## A SWARM TECHNOLOGY RISC-V CPU WITH TRILLIONS OF CORES AND HARDWARE THREADS: EMPLOYING SELF-ORGANIZATION TO REDUCE THREAD SWARM ENTROPY

White Paper

# **TABLE OF CONTENTS**

| Abstract                                                                |
|-------------------------------------------------------------------------|
| Introduction                                                            |
| TYPEONEBIS SWARM-CPU: SCALABLE TO UNLIMITED NUMBER OF CORES AND THREADS |
| MOBILE PHONE SWARM CPU                                                  |
| DESKTOP SWARM CPU                                                       |
| EXA-SCALE SERVER SWARM CPU                                              |
| ZETA-SCALE SWARM CPU7                                                   |
| Adaptive capability of swarm-CPUs                                       |
| Collective Operations                                                   |
| Linux operating system                                                  |
| Conclusion11                                                            |

## ABSTRACT

For decades CPUs have been confined to a limited number of cores. TypeOneBIS has developed a multi-trillion core RISC-V CPU that breaks these confines, applying swarm technology to self-organize and reduce entropy in the multi-trillion hardware thread swarm for smooth execution. There is no theoretical or practical limit to the number of cores a swarm-CPU can possess. Notwithstanding the ultra-futuristic technologies employed, it is easy to program the CPU, as it implements transparent swarm collective instructions, making it simple to control the multi-trillion thread swarm flow. The swarm-CPU is manufacturable using existing ASIC tools and fabrication processes. Expect in 2-4 years, multi-million core mobile phones, multi-billion core laptops and multi-trillion core workstations.

## INTRODUCTION

In current state of the art general purpose CPUs, the number of cores is restricted as described by Amdahl's and Gustafson's Law. As of February 2024, the general purpose CPU with the largest number of cores is the AMD EPYC, with 128 cores and 256 hardware threads. Applying AI and simulation to real world scenarios, such as TypeOneBIS Biogenic Replicators and Biovisity Regulators, requires several million CPU nodes connected together via switches to form a large computer network infrastructure. The network introduces bottlenecks as the infrastructure scales (see figure 1). A collective operations library is often used to facilitate programming software to execute across this multi-CPU infrastructure.

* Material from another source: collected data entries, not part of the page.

(** [EvaluationContext::hash_files] *)
Definition ctx_hash_files (self : EvaluationContext) (arguments : list Evaluation)
    : outcome ExpressionError Evaluation :=
  let? workspace := ok_or (workspace self) (UnsupportedFunction "hashFiles") in
  omap_ok EvString (hash_files workspace (sema_display <$> arguments)).

Definition status_is (self : EvaluationContext) (s : ExecutionStatus) : Evaluation :=
  EvBoolean (bool_decide (status self = s)).

(** The second [match] of [evaluate_call], on the evaluated arguments. *)
Definition apply_function (self : EvaluationContext) (func : Function_)
    (arguments : list Evaluation) : outcome ExpressionError Evaluation :=
  match func with
  | FnContains => fn_contains arguments
  | FnStartsWith => starts_or_ends_with arguments true
  | FnEndsWith => starts_or_ends_with arguments false
  | FnFormat => format_values arguments
  | FnJoin => fn_join arguments
  | FnToJSON => to_json arguments
  | FnFromJSON => from_json arguments
  | FnCase => fn_case arguments
  | FnHashFiles => ctx_hash_files self arguments
  | FnSuccess | FnAlways | FnCancelled | FnFailure => Panic
  end.

Definition compare_values (op : BinOp) (left right : Evaluation) : outcome ExpressionError bool :=
  match op with
  | OpEq => Ok (sema_eq left right)
  | OpNeq => Ok (negb (sema_eq left right))
  | OpGt => Ok (sema_gt left right)
  | OpGe => Ok (sema_ge left right)
  | OpLt => Ok (sema_lt left right)
  | OpLe => Ok (sema_le left right)
  | OpAnd | OpOr => Panic
  end.

Fixpoint evaluate_expr (self : EvaluationContext) (expression : Expr)
    : outcome ExpressionError Evaluation :=
  match expression with
  | ELiteral literal => Ok (evaluate_literal literal)
  | EContext parts =>
      (* evaluate_context *)
      match parts with
      | [] => Err (UnknownContext "")
      | head :: parts =>
          let? first := match head with
                        | EIdentifier identifier => lookup_root self identifier
                        | other => evaluate_expr self other
                        end in
          omap_ok sel_finish
            (for_each (λ part selection,
               match part with
               | EIdentifier identifier => sel_access selection (EvString identifier)
               | EIndex index =>
                   let? index := evaluate_expr self index in sel_access selection index
               | EStar => sel_wildcard selection
               | other =>
                   let? index := evaluate_expr self other in sel_access selection index
               end) parts (SelOne first))
      end
  | ECall func args =>
      (* evaluate_call *)
      match func with
      | FnSuccess => Ok (status_is self Success)
      | FnAlways => Ok (EvBoolean true)
      | FnCancelled => Ok (status_is self Cancelled)
      | FnFailure => Ok (status_is self Failure)
      | _ =>
          let? arguments := traverse (λ argument, evaluate_expr self argument) args in
          apply_function self func arguments
      end
  | EBinExpr lhs op rhs =>
      (* evaluate_binary *)
      let? left := evaluate_expr self lhs in
      match op with
      | OpAnd => if as_boolean left then evaluate_expr self rhs else Ok left
      | OpOr => if as_boolean left then Ok left else evaluate_expr self rhs
      | _ =>
          let? right := evaluate_expr self rhs in
          let? result := compare_values op left right in
          Ok (EvBoolean result)
      end
  | EUnExpr OpNot expr =>
      let? value := evaluate_expr self expr in
      Ok (EvBoolean (negb (as_boolean value)))
  | EIdentifier identifier => lookup_root self identifier
  | EIndex index => evaluate_expr self index
  | EStar => Err (InvalidAccess "*" "a root expression")
  end.

Definition evaluate (self : EvaluationContext) (source : string)
    : outcome ExpressionError Evaluation :=
  let source := unwrap_expression source in
  let? expression := map_err Parse (expr_parse source) in
  evaluate_expr self expression.

Definition evaluate_json (self : EvaluationContext) (source : string)
    : outcome ExpressionError JValue :=
  let? value := evaluate self source in
  ok_or (json_of_eval value) JsonConversion.

Definition evaluate_condition (self : EvaluationContext) (source : string)
    : outcome ExpressionError bool :=
  let? value := evaluate self source in
  Ok (as_boolean value).

(** The loop of [render]; [fuel] as in [analyze_loop]. *)
Fixpoint render_loop (fuel : nat) (self : EvaluationContext) (template : string)
    (rendered : string) (cursor : nat) : outcome ExpressionError string :=
  match sfind "${{" (sdrop cursor template) with
  | None => Ok (rendered +:+ sdrop cursor template)
  | Some relative_start =>
      let start := cursor + relative_start in
      let rendered := rendered +:+ slice template cursor start in
      let expression_start := start + 3 in
      let? expression_end :=
        ok_or (find_expression_end template expression_start) UnclosedTemplate in
      let? value := evaluate self (slice template expression_start expression_end) in
      match fuel with
      | 0 => Panic
      | S fuel =>
          render_loop fuel self template (rendered +:+ sema_display value)
            (expression_end + 2)
      end
  end.

Definition render (self : EvaluationContext) (template : string)
    : outcome ExpressionError string :=
  render_loop (slen template) self template "" 0.
End evaluator.

(** ** What an expression reads *)

(** Induction over expressions, through the lists of arguments and parts. *)
Section expr_induction.
Variable P : Expr → Prop.
Hypothesis Hlit : ∀ l, P (ELiteral l).
Hypothesis Hstar : P EStar.
Hypothesis Hid : ∀ s, P (EIdentifier s).
Hypothesis Hindex : ∀ e, P e → P (EIndex e).
Hypothesis Hcall : ∀ f args, Forall P args → P (ECall f args).
Hypothesis Hctx : ∀ parts, Forall P parts → P (EContext parts).
Hypothesis Hbin : ∀ l op r, P l → P r → P (EBinExpr l op r).
Hypothesis Hun : ∀ op e, P e → P (EUnExpr op e).

Fixpoint Expr_nested_ind (e : Expr) : P e :=
  let fix all (l : list Expr) : Forall P l :=
    match l with
    | [] => Forall_nil_2 P
    | e :: l => Forall_cons_2 P e l (Expr_nested_ind e) (all l)
    end in
  match e with
  | ELiteral l => Hlit l
  | EStar => Hstar
  | EIdentifier s => Hid s
  | EIndex e => Hindex e (Expr_nested_ind e)
  | ECall f args => Hcall f args (all args)
  | EContext parts => Hctx parts (all parts)
  | EBinExpr l op r => Hbin l op r (Expr_nested_ind l) (Expr_nested_ind r)
  | EUnExpr op e => Hun op e (Expr_nested_ind e)
  end.
End expr_induction.

(** Two contexts that an analysed expression cannot tell apart. *)
Definition agree_on (a : ExpressionAnalysis) (c1 c2 : EvaluationContext) : Prop :=
  (∀ r, r ∈ context_roots a → roots c1 !! r = roots c2 !! r) ∧
  (uses_status_function a = true → status c1 = status c2) ∧
  (uses_hash_files a = true → workspace c1 = workspace c2).

(** [a] reports no more than [b]. *)
Definition analysis_le (a b : ExpressionAnalysis) : Prop :=
  context_roots a ⊆ context_roots b ∧
  (uses_status_function a = true → uses_status_function b = true) ∧
  (uses_hash_files a = true → uses_hash_files b = true).

#[export] Instance analysis_le_preorder : PreOrder analysis_le.
Proof.
  split.
  - intros a. repeat split; auto.
  - intros a b c (?&?&?) (?&?&?). repeat split; [set_solver | auto..].
Qed.
Lemma parallel_children_Ok children st ids st' :
  state_ok st →
  for_each parallel_child children ([], st) = Ok (ids, st') →
  state_ok st' ∧ extends_by (Some <$> children) st st' ∧
  (∀ id, id ∈ ids → has_background (steps st') id).
Proof.
  intros Hok H.
  apply (for_each_inv _ (λ prefix '(ids, s), state_ok s ∧ extends_by (Some <$> prefix) st s ∧
           ∀ id, id ∈ ids → has_background (steps s) id)) in H; [done| |].
  - split_and!; [done | apply extends_by_nil |]. by intros id ?%not_elem_of_nil.
  - intros prefix child rest [ids1 s1] [ids2 s2] _ (Hok1 & Hext & Hids) Hbody.
    apply obind_Ok in Hbody as (? & Hspecial%reject_if_Ok%child_not_parallel & Hbody).
    apply obind_Ok in Hbody as ([id s] & Hc & [= <- <-]).
    apply compile_plain_step_Ok in Hc as (p & Hp); [|done].
    split_and!.
    + by eapply plain_step_ok.
    + rewrite fmap_app. eapply extends_by_app; [done|]. by eapply plain_step_extends.
    + intros y. rewrite (pl_steps _ _ _ _ _ _ _ Hp), elem_of_app, list_elem_of_singleton.
      intros [Hy | ->]; [by apply has_background_app, Hids|].
      rewrite <-(pl_id _ _ _ _ _ _ _ Hp). apply has_background_last. by eapply pl_parallel.
Qed.

Lemma compile_step_Ok step st id st' :
  state_ok st → compile_step workflow job_id default_shell dwd step false st = Ok (id, st') →
  state_ok st' ∧ extends_by (flatten_steps [step]) st st'.
Proof.
  intros Hok H. unfold flatten_steps. simpl.
  destruct (s_parallel step) as [parallel|] eqn:Hp.
  2: { apply compile_plain_step_Ok in H as (p & Hplain); [|done].
       split; [by eapply plain_step_ok | by eapply plain_step_extends]. }
  destruct step; simpl in Hp; subst. cbn [compile_step s_parallel] in H.
  apply obind_Ok in H as (w & _ & H).
  apply obind_Ok in H as (? & _ & H). apply obind_Ok in H as (? & _ & H).
  apply obind_Ok in H as (? & _ & H). cbn zeta in H.
  apply obind_Ok in H as ([ids s] & Hloop & H).
  apply (parallel_children_Ok parallel (st <| next_parallel_group := S (next_parallel_group st) |>))
    in Hloop as (Hok1 & Hext & Hids); [|done].
  apply obind_Ok in H as (s2 & [Hf ->]%register_step_id_Ok & [= <- <-]).
  split.
  - unfold state_ok; simpl.
    apply (steps_ok_push _ _ _ (parallel_wait_step _ ids)); done.
  - rewrite app_nil_r. eapply extends_by_app; [exact Hext|].
    exists [parallel_wait_step ("__parallel_" +:+ pretty (next_parallel_group st) +:+ "_wait") ids].
    split; [done|]. constructor; [by exists ids | constructor].
Qed.
(* ===== verification/Dependencies.v ===== *)
(** * Dependencies (crates/gitzero-workflow)

    [validate_dependencies]: the [needs] graph of a plan and the depth-first
    search that rejects its cycles, proved to accept exactly the closed acyclic
    graphs and to finish within a depth of one frame per job. *)

From S2P Require Import Prelude RustStr OrdMap Yaml Workflow Instances.
From stdpp Require Import relations.

(** The needs of each base id; the first job of an id gives them. *)
Definition dependency_graph `{VT : ValueTypes} {V} (jobs : list (PlannedJobOf V))
    : gmap string (list string) :=
  foldl (λ graph job, entry_or_insert (pj_base_id job) (pj_needs job) graph) ∅ jobs.

(** The marks of [states]: [1] on the path, [2] done. *)
Fixpoint visit (fuel : nat) (workflow : string) (graph : gmap string (list string)) (job : string)
    (states : gmap string Z) : outcome WorkflowError (gmap string Z) :=
  if bool_decide (states !! job = Some 1%Z) then
    Err (incompatible workflow job "job dependency graph contains a cycle")
  else if bool_decide (states !! job = Some 2%Z) then Ok states
  else
    match fuel with
    | 0 => Panic
    | S fuel =>
        let states := <[job := 1%Z]> states in
        let? dependencies := expect (graph !! job) in
        let? states := for_each (visit fuel workflow graph) dependencies states in
        Ok (<[job := 2%Z]> states)
    end.

(** One job of the first loop: its needs exist and are not itself. *)
Definition check_needs (workflow : string) (graph : gmap string (list string))
    (entry : string * list string) (_ : unit) : outcome WorkflowError unit :=
  let '(job, needs) := entry in
  for_each (λ dependency _,
    reject_if (negb (btree_contains dependency graph))
      (incompatible workflow job ("needs unknown job '" +:+ dependency +:+ "'")) ;?
    reject_if (bool_decide (dependency = job))
      (incompatible workflow job "job cannot need itself")) needs tt.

In a multi-CPU process, individual CPU nodes compute partial results within an iteration frame, and use collective operations to aggregate the complete result. Subsequently, the result is shared among CPU nodes for use in computing the next frame. This process generates massive data traffic that can overwhelm the network, degrading performance dramatically. A key performance indicator (KPI) that can be used to benchmark multi-CPU architectures is the sustained number of iterated frames/second (frame rate). Arguably, a serious deficit in general purpose CPU designs, is their inability to transparently handle in hardware, multi-core, multi-CPU collective operations. Programming collective operation libraries for high performance requires detailed library understanding, making their use difficult if not intractable for all but expert developers. While the collective operations library solution works, it may introduce further frame rate degradation as software is generally thousands of times slower than hardware. The frame rate KPI is a useful throughput metric because the overall performance of a system is often limited by its slowest operation. Irrespective of the speed of the CPU nodes, an overwhelmed network will make node speeds irrelevant.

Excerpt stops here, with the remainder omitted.